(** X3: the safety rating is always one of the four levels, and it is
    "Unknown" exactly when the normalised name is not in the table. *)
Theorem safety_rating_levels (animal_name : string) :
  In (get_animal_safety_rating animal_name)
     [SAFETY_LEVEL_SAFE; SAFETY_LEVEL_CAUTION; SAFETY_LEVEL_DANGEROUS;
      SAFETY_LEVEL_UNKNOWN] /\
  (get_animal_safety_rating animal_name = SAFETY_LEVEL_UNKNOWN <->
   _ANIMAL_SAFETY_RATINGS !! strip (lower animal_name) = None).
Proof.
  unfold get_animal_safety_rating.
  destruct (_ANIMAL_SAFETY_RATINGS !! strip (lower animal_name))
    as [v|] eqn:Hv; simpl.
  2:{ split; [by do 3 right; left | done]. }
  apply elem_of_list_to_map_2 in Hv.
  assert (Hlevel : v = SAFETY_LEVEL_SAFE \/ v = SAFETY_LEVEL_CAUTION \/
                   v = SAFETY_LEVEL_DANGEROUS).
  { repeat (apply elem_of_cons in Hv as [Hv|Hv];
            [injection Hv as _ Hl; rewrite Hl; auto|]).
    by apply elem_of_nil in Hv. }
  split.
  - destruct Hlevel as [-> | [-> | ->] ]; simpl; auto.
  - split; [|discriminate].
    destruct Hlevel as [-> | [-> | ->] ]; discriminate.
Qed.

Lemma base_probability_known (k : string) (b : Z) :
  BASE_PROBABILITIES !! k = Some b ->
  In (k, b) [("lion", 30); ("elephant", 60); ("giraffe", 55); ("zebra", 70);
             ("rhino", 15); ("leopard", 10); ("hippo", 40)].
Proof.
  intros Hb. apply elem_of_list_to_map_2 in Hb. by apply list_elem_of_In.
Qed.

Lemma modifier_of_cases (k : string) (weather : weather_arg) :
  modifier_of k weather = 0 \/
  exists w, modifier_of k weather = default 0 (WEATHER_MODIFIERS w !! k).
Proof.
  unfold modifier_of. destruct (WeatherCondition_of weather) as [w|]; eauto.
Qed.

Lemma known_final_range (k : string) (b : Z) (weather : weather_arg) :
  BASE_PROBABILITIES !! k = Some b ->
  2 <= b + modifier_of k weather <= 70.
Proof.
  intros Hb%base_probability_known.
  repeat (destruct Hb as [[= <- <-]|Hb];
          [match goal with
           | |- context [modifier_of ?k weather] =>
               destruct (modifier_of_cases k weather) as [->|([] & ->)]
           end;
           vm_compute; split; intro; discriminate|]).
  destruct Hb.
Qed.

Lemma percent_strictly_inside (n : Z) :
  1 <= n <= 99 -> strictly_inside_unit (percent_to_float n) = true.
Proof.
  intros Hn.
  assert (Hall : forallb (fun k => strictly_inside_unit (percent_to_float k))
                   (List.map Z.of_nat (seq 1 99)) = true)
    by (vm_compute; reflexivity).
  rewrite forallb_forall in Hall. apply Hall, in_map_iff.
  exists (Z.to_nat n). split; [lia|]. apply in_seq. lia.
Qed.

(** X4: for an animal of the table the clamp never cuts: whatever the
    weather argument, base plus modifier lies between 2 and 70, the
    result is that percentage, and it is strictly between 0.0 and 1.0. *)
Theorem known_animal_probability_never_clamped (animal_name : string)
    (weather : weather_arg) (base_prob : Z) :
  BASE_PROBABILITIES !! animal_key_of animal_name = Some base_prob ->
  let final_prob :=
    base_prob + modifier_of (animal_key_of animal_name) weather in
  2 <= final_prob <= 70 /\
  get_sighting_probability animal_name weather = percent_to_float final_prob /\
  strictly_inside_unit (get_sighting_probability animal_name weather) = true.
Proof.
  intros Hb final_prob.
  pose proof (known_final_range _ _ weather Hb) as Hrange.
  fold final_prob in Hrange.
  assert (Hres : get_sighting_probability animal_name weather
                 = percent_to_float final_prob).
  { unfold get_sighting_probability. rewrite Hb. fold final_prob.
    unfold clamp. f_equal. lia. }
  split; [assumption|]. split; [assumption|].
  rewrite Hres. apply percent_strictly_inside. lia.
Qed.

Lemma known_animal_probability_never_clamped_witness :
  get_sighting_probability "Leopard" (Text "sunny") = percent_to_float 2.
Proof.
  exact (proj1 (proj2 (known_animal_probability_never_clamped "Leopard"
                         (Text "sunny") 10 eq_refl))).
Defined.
·····
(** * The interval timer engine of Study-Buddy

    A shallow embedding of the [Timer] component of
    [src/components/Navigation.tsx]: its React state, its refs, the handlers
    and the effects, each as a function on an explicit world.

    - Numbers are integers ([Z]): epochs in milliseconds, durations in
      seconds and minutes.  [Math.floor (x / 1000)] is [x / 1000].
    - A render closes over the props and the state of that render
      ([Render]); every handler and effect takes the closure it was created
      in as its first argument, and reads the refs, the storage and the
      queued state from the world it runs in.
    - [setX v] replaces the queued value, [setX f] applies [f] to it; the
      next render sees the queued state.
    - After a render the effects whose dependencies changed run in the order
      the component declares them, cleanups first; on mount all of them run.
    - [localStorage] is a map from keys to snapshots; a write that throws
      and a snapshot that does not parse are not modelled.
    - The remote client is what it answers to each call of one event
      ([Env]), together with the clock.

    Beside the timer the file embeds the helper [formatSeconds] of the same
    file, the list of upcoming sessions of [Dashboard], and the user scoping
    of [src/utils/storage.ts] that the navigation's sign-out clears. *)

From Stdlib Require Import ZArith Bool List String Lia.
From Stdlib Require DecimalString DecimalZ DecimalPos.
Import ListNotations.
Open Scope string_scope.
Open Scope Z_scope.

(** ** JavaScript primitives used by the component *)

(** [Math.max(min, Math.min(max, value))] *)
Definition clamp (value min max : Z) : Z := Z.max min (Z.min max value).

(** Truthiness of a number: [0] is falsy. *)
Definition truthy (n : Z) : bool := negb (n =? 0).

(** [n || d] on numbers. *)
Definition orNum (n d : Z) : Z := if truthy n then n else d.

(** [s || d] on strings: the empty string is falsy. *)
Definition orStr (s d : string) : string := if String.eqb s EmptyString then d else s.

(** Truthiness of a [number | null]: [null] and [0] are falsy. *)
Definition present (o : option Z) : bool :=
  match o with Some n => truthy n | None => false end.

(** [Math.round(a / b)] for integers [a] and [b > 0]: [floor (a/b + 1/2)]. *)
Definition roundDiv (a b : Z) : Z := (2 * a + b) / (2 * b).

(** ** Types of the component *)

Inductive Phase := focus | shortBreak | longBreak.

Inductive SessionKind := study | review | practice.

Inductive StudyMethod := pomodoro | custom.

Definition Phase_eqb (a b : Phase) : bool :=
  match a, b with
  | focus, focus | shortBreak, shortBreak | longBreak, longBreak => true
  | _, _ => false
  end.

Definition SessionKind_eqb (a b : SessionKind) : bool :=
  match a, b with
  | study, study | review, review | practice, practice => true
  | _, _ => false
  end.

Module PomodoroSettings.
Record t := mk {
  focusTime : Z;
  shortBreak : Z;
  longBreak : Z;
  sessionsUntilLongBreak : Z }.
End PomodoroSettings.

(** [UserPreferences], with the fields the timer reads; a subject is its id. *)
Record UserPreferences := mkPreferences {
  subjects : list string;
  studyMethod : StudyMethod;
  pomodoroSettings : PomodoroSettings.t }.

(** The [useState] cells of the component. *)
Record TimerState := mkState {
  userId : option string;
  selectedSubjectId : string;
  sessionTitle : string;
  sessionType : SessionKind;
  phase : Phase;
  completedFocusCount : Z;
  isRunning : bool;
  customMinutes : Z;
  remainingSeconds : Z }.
·····
▸ Task instructions
Please transcribe only the lines in the records above running from the line that has "seconds and minutes." through the line that has "next render sees the queued state.", both included, exactly as they appear.

▸ Reply to the task
      seconds and minutes.  [Math.floor (x / 1000)] is [x / 1000].
    - A render closes over the props and the state of that render
      ([Render]); every handler and effect takes the closure it was created
      in as its first argument, and reads the refs, the storage and the
      queued state from the world it runs in.
    - [setX v] replaces the queued value, [setX f] applies [f] to it; the
      next render sees the queued state.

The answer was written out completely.